Jupiter's arrest for armed robbery was the first in a series of unfortunate events for the Fellowship. "It was 1993, around when the album came out," he reflected. "I got into debt and you know how it is. I was a young dude doing what I had to do, being influenced by peer pressure from homies from the hood. I let my focus stray away and got too relaxed. It was like being an NFL star who was successful but still carrying guns around."
And Myka 9 and Aceyalone landed major solo deals from Capitol, and Acey dropped his solo debut All Balls Don't Bounce in 1994. That same year, Project Blowed, the spiritual descendent of Good Life scene; debuted in Los Angeles; but Myka got lost in limbo initially as a solo artist. "I was signed before Aceyalone," he shared in 2009. "I did many, many songs for Capitol but my style wasn't accepted back then from the label. I haven't heard some of those songs since then." His first two recorded albums for Capitol never saw release; and P.E.A.C.E. flirted with Death Row Records, but the label never signed him.
Jupiter's jail sentence meant that it would be decades before the full Fellowship freestyled again. Innercity Griots became their lasting testament of the 1990s; arriving just as Death Row was dawning and "coffee shop rap" was re-branding as "backpacker" Hip-Hop. But the influence of Innercity Griots and Freestyle Fellowship would reverberate for decades. You can see its spirit in early Black Eyed Peas music (don't laugh, it's there); you feel its ethos echoing through the albums of Kendrick Lamar. And you can forever spot the legacy in the subsequent solo careers of these legendary emcees.
"I think the entire album had a real strong revolutionary jazz feel to it," Myka said in 2019. "The vocals for the track itself were a little rushed but it ended up being great and memorable. There’s different time signatures and all that. And I personally think some of the vocals sounded like what some trap flows are today."
The influence of the Freestyle Fellowship looms large over indie rap and the Los Angeles Hip-Hop scene. They were often victims of Hip-Hop media that didn't quite know where to put them, that stereotyped them as boho granola rappers. The group reunited in the 2010s, and they've always been clear that they refuse to be boxed in.

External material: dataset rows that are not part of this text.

(* ===== verification/Partition.v ===== *)
(** * Partitioner: the chunk boundaries of [_sum_vector_with_threads]

    Lines 25-28 of [src/main.py] compute [chunk_size = self.size //
    self.num_threads] and, for each [i in range(self.num_threads)], the
    arguments [(start, end, i)] of thread [i]: [start = i * chunk_size],
    [end = (i + 1) * chunk_size] except for the last thread, whose [end]
    is [self.size].  This file models that computation ([chunk_args],
    [thread_args], [partition]) and proves that for [num_threads >= 1] and
    [size >= 0] the chunks tile [[0, size)]: one chunk per thread, in
    order, each starting where the previous ended, the last one taking
    the remainder of the division. *)

From S2P Require Import Prelude PyList.

Open Scope Z_scope.
Open Scope py_scope.

(** ** Definitions *)

(** The argument tuple [args=(start, end, i)] of one thread (line 29). *)
Record targs := mk_targs { t_start : Z; t_end : Z; t_index : Z }.

#[export] Instance targs_eq_dec : EqDecision targs.
Proof. solve_decision. Defined.

(** Lines 27-28 for one iteration [i] of the loop. *)
Definition chunk_args (size num_threads chunk_size i : Z) : targs :=
  let start := i * chunk_size in
  let end_ := if decide (i ≠ num_threads - 1) then (i + 1) * chunk_size else size in
  mk_targs start end_ i.

(** The arguments of all threads, in the order the loop of line 26
    creates them. *)
Definition thread_args (size num_threads chunk_size : Z) : list targs :=
  chunk_args size num_threads chunk_size <$> py_range num_threads.

(** Line 25 followed by the loop: raises [ZeroDivisionError] when
    [num_threads = 0]. *)
Definition partition (size num_threads : Z) : PyResult (list targs) :=
  chunk_size ← size // num_threads;
  mret (thread_args size num_threads chunk_size).

(** [tiles a c ts]: the chunks [ts] cover [[a, c)] in order, each
    nonempty-or-empty chunk starting where the previous one ended. *)
Fixpoint tiles (a c : Z) (ts : list targs) : Prop :=
  match ts with
  | [] => a = c
  | t :: ts' => t_start t = a ∧ a ≤ t_end t ∧ tiles (t_end t) c ts'
  end.

(** The number of chunks that contain index [j]. *)
Definition covering (j : Z) (ts : list targs) : nat :=
  length (filter (λ t, t_start t ≤ j < t_end t) ts).

(** ** Tiling lemmas *)

Lemma tiles_app (a b c : Z) (ts1 ts2 : list targs) :
  tiles a b ts1 → tiles b c ts2 → tiles a c (ts1 ++ ts2).
Proof.
  revert a. induction ts1 as [|t ts1 IH]; simpl; intros a H1 H2; [by subst|].
  destruct H1 as (-> & ? & ?). eauto.
Qed.

Lemma tiles_le (a c : Z) (ts : list targs) : tiles a c ts → a ≤ c.
Proof.
  revert a. induction ts as [|t ts IH]; simpl; intros a H; [lia|].
  destruct H as (<- & ? & ?%IH). lia.
Qed.

(** Every chunk of a tiling of [[a, c)] lies inside it. *)
Lemma tiles_bounds (a c : Z) (ts : list targs) (t : targs) :
  tiles a c ts → t ∈ ts → a ≤ t_start t ∧ t_start t ≤ t_end t ∧ t_end t ≤ c.
Proof.
  revert a. induction ts as [|t' ts IH]; simpl; intros a H Hin;
    [by apply not_elem_of_nil in Hin|].
  destruct H as (<- & ? & Ht). pose proof (tiles_le _ _ _ Ht).
  apply elem_of_cons in Hin as [->|Hin]; [lia|].
  specialize (IH _ Ht Hin). lia.
Qed.

#[export] Hint Resolve tiles_le tiles_bounds : pyauto.

Lemma covering_outside (a c j : Z) (ts : list targs) :
  tiles a c ts → (j < a ∨ c ≤ j) → covering j ts = 0%nat.
Proof.
  revert a. induction ts as [|t ts IH]; simpl; intros a Ht Hj; [done|].
  destruct Ht as (<- & ? & Ht). pose proof (tiles_le _ _ _ Ht).
  unfold covering. rewrite filter_cons. case_decide; [lia|].
  apply (IH _ Ht). lia.
Qed.

(** A tiling has no gap and no overlap: every index of [[a, c)] lies in
    exactly one chunk. *)
Lemma tiles_covering (a c j : Z) (ts : list targs) :
  tiles a c ts → a ≤ j < c → covering j ts = 1%nat.
Proof.
  revert a. induction ts as [|t ts IH]; simpl; intros a Ht Hj; [lia|].
  destruct Ht as (<- & ? & Ht). unfold covering. rewrite filter_cons.
  case_decide; simpl.
  - f_equal. apply (covering_outside _ _ _ _ Ht). lia.
  - apply (IH _ Ht). lia.
Qed.

(** The slices of a tiling of [[a, c)] concatenate to the slice
    [v[a:c]]. *)
Lemma tiles_slices {A} (v : list A) (a c : Z) (ts : list targs) :
  tiles a c ts → 0 ≤ a → c ≤ Z.of_nat (length v) →
  mjoin ((λ t, v.[t_start t : t_end t]) <$> ts) = v.[a : c].
Proof.
  revert a. induction ts as [|t ts IH]; csimpl; intros a Ht Ha Hc.
  - subst. symmetry. apply py_slice_empty; lia.
  - destruct Ht as (<- & ? & Ht). pose proof (tiles_le _ _ _ Ht).
    rewrite (IH _ Ht) by lia. apply py_slice_adjacent; lia.
Qed.

(** ** The chunks computed by the loop *)

Lemma length_thread_args (size num_threads chunk_size : Z) :
  length (thread_args size num_threads chunk_size) = Z.to_nat num_threads.
Proof. unfold thread_args. by rewrite length_fmap, length_py_range. Qed.

(** Thread [i] (the [i]-th created) receives the arguments of iteration [i]. *)
Lemma lookup_thread_args (size num_threads chunk_size : Z) (n : nat) :
  (n < Z.to_nat num_threads)%nat →
  thread_args size num_threads chunk_size !! n
  = Some (chunk_args size num_threads chunk_size (Z.of_nat n)).
Proof.
  intros Hn. unfold thread_args, py_range.
  rewrite !list_lookup_fmap, lookup_seq_lt by done. reflexivity.
Qed.

(** The chunks of the threads that are not last have the uniform shape
    [[i * b, (i + 1) * b)]; they tile [[0, m * b)]. *)
Lemma tiles_uniform (b : Z) (n : nat) :
  0 ≤ b →
  tiles 0 (Z.of_nat n * b) ((λ i, mk_targs (i * b) ((i + 1) * b) i) <$> py_range (Z.of_nat n)).
Proof.
  intros Hb. induction n as [|n IH]; [done|].
  rewrite Nat2Z.inj_succ, <- Z.add_1_r, py_range_succ, fmap_app by lia.
  eapply tiles_app; [apply IH|]. simpl. lia.
Qed.

Section Chunks.
Variables (size num_threads : Z).
Hypothesis Hthreads : 1 ≤ num_threads.

Let b := size / num_threads.

(** The loop splits into the [num_threads - 1] uniform chunks and the
    last chunk, which ends at [size]. *)
Lemma thread_args_split :
  thread_args size num_threads b
  = ((λ i, mk_targs (i * b) ((i + 1) * b) i) <$> py_range (num_threads - 1))
    ++ [mk_targs ((num_threads - 1) * b) size (num_threads - 1)].
Proof.
  unfold thread_args.
  replace num_threads with ((num_threads - 1) + 1) at 2 by lia.
  rewrite py_range_succ, fmap_app by lia. f_equal.
  - apply list_fmap_ext. intros k i Hi.
    apply list_elem_of_lookup_2 in Hi. unfold py_range in Hi.
    apply list_elem_of_fmap in Hi as (m & -> & Hm%elem_of_seq).
    unfold chunk_args. rewrite decide_True by lia. reflexivity.
  - simpl. unfold chunk_args. rewrite decide_False by lia. reflexivity.
Qed.

Hypothesis Hsize : 0 ≤ size.

(** The chunks tile [[0, size)]. *)
Lemma thread_args_tiles : tiles 0 size (thread_args size num_threads b).
Proof.
  rewrite thread_args_split.
  assert (0 ≤ b) by (apply Z.div_pos; lia).
  assert ((num_threads - 1) * b ≤ size).
  { pose proof (Z.mul_div_le size num_threads). subst b. nia. }
  eapply tiles_app.
  - replace (num_threads - 1) with (Z.of_nat (Z.to_nat (num_threads - 1))) by lia.
    apply tiles_uniform; lia.
  - simpl. rewrite Z2Nat.id by lia. lia.
Qed.

Lemma thread_args_in_bounds (t : targs) :
  t ∈ thread_args size num_threads b → 0 ≤ t_start t ∧ t_start t ≤ t_end t ∧ t_end t ≤ size.
Proof. intros Ht. eauto using thread_args_tiles with pyauto. Qed.

(** With [size] the length of the vector, the chunk slices concatenate
    to the vector. *)
Lemma thread_args_slices {A} (v : list A) :
  size = Z.of_nat (length v) →
  mjoin ((λ t, v.[t_start t : t_end t]) <$> thread_args size num_threads b) = v.
Proof.
  intros Hv. rewrite (tiles_slices _ 0 size); [|apply thread_args_tiles|lia|lia].
  rewrite Hv. apply py_slice_full.
Qed.
End Chunks.


(** ** Properties of the partitioner *)

Lemma partition_ok (size num_threads : Z) :
  num_threads ≠ 0 →
  partition size num_threads = Ok (thread_args size num_threads (size / num_threads)).
Proof. intros HK. unfold partition. by rewrite py_floordiv_ok. Qed.

(** C4: for [num_threads >= 1] and [size >= 0], the loop returns exactly
    [num_threads] chunks that tile [[0, size)]: the first starts at 0,
    the last ends at [size], and each ends where the next starts. *)
Theorem partition_tiles (size num_threads : Z) :
  1 ≤ num_threads → 0 ≤ size →
  ∃ ts, partition size num_threads = Ok ts
        ∧ length ts = Z.to_nat num_threads ∧ tiles 0 size ts.
Proof.
  intros HK HN. exists (thread_args size num_threads (size / num_threads)).
  rewrite partition_ok by lia.
  split_and!; [done|apply length_thread_args|by apply thread_args_tiles].
Qed.

(** C5: No gap and no overlap: every index of the vector lies in exactly one
    chunk, and no index outside it lies in any. *)
Theorem partition_exact_cover (size num_threads : Z) (ts : list targs) (j : Z) :
  1 ≤ num_threads → 0 ≤ size → partition size num_threads = Ok ts →
  covering j ts = if decide (0 ≤ j < size) then 1%nat else 0%nat.
Proof.
  intros HK HN Hp. rewrite partition_ok in Hp by lia. simplify_eq. pose proof (thread_args_tiles size num_threads HK HN).
  case_decide; [by eapply tiles_covering|].
  eapply covering_outside; [done|lia].
Qed.

(** C14: Chunk [i] belongs to thread [i]; every chunk but the last has
    [size // num_threads] elements and the last one also takes the
    remainder [size mod num_threads]. *)
Theorem partition_chunk_length (size num_threads : Z) (ts : list targs) (n : nat) (t : targs) :
  1 ≤ num_threads → partition size num_threads = Ok ts → ts !! n = Some t →
  t_index t = Z.of_nat n
  ∧ t_end t - t_start t
    = if decide (Z.of_nat n < num_threads - 1) then size / num_threads
      else size / num_threads + size mod num_threads.
Proof.
  intros HK Hp Hn. rewrite partition_ok in Hp by lia. simplify_eq. pose proof (lookup_lt_Some _ _ _ Hn) as Hlt.
  rewrite length_thread_args in Hlt.
  rewrite lookup_thread_args in Hn by done. simplify_eq.
  unfold chunk_args; simpl. split; [done|].
  pose proof (Z.div_mod size num_threads ltac:(lia)).
  repeat case_decide; nia.
Qed.

(** C6: The slices [vector[start:end]] of the chunks, concatenated in thread
    order, give back the vector. *)
Theorem partition_slices (v : list Z) (num_threads : Z) (ts : list targs) :
  1 ≤ num_threads → partition (Z.of_nat (length v)) num_threads = Ok ts →
  mjoin ((λ t, v.[t_start t : t_end t]) <$> ts) = v.
Proof.
  intros HK Hp. rewrite partition_ok in Hp by lia. simplify_eq.
  by apply thread_args_slices; lia.
Qed.

(** C21: A negative [num_threads] is not rejected: [range] is empty and no
    chunk is produced, so nothing covers the vector. *)
Theorem partition_negative_threads (size num_threads : Z) :
  num_threads < 0 → partition size num_threads = Ok [].
Proof.
  intros HK. rewrite partition_ok by lia.
  unfold thread_args. by rewrite py_range_nonpos by lia.
Qed.

(** The spec's first scenario: 8 elements, 4 threads. *)
Example partition_8_4 :
  partition 8 4 = Ok [mk_targs 0 2 0; mk_targs 2 4 1; mk_targs 4 6 2; mk_targs 6 8 3].
Proof. reflexivity. Qed.

(** The spec's second scenario: more threads than elements; the last chunk
    takes the only element. *)
Example partition_1_3 :
  partition 1 3 = Ok [mk_targs 0 0 0; mk_targs 0 0 1; mk_targs 0 1 2].
Proof. reflexivity. Qed.

(** ** Witnesses on concrete inputs *)

Lemma partition_tiles_witness :
  ∃ ts, partition 8 4 = Ok ts ∧ length ts = Z.to_nat 4 ∧ tiles 0 8 ts.
Proof. apply (partition_tiles 8 4); lia. Defined.

Lemma partition_exact_cover_witness :
  covering 5 (thread_args 8 4 2) = if decide (0 ≤ 5 < 8) then 1%nat else 0%nat.
Proof. apply (partition_exact_cover 8 4); [lia|lia|reflexivity]. Defined.

Lemma partition_chunk_length_witness :
  t_index (mk_targs 6 10 3) = Z.of_nat 3
  ∧ 10 - 6 = if decide (Z.of_nat 3 < 4 - 1) then 10 / 4 else 10 / 4 + 10 mod 4.
Proof.
  apply (partition_chunk_length 10 4 (thread_args 10 4 2) 3 (mk_targs 6 10 3));
    [lia|reflexivity|reflexivity].
Defined.

Lemma partition_slices_witness :
  mjoin ((λ t, [1; 2; 3; 4; 5].[t_start t : t_end t]) <$> thread_args 5 2 2) = [1; 2; 3; 4; 5].
Proof. apply (partition_slices [1; 2; 3; 4; 5] 2); [lia|reflexivity]. Defined.

Lemma partition_negative_threads_witness : partition 5 (-2) = Ok [].
Proof. apply (partition_negative_threads 5 (-2)). lia. Defined.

"Then there's the other end where you might think alright these freestylers don't want the pay, or these underground artists don't want to go mainstream," Myka 9 said in 2009. "I've even heard some people say 'they're afraid of making money.' I beg to differ. It's that once you've been an independent artist in the undercurrent of style and expression some artists, they can say if I battled so and so in the mainstream I'd serve him, but then it's like you feel that confident, but do you feel confident enough about putting together some songs and approaching one of these major labels, or one of these major label representatives, or managers, or lawyers, and seeing how far you can really go? Only a few of us have been able to do that."
Ava DuVernay's This Is The Life documentary celebrated the legacy of the Good Life Cafe and Freestyle Fellowship; and there's an entire generation that revers what Innercity Griots and Freestyle Fellowship brought to this music.
“For myself and many other people, Freestyle Fellowship was the template for underground hip hop," said rapper/producer Daddy Kev in 2011. "Low End Theory is inspired by the pure creative spirit of Fellowship and [Good Life successor] Project Blowed. When I was on tour with them [in the early '00s], the hot underground rapper in each city would turn up at their shows and basically just bow down.”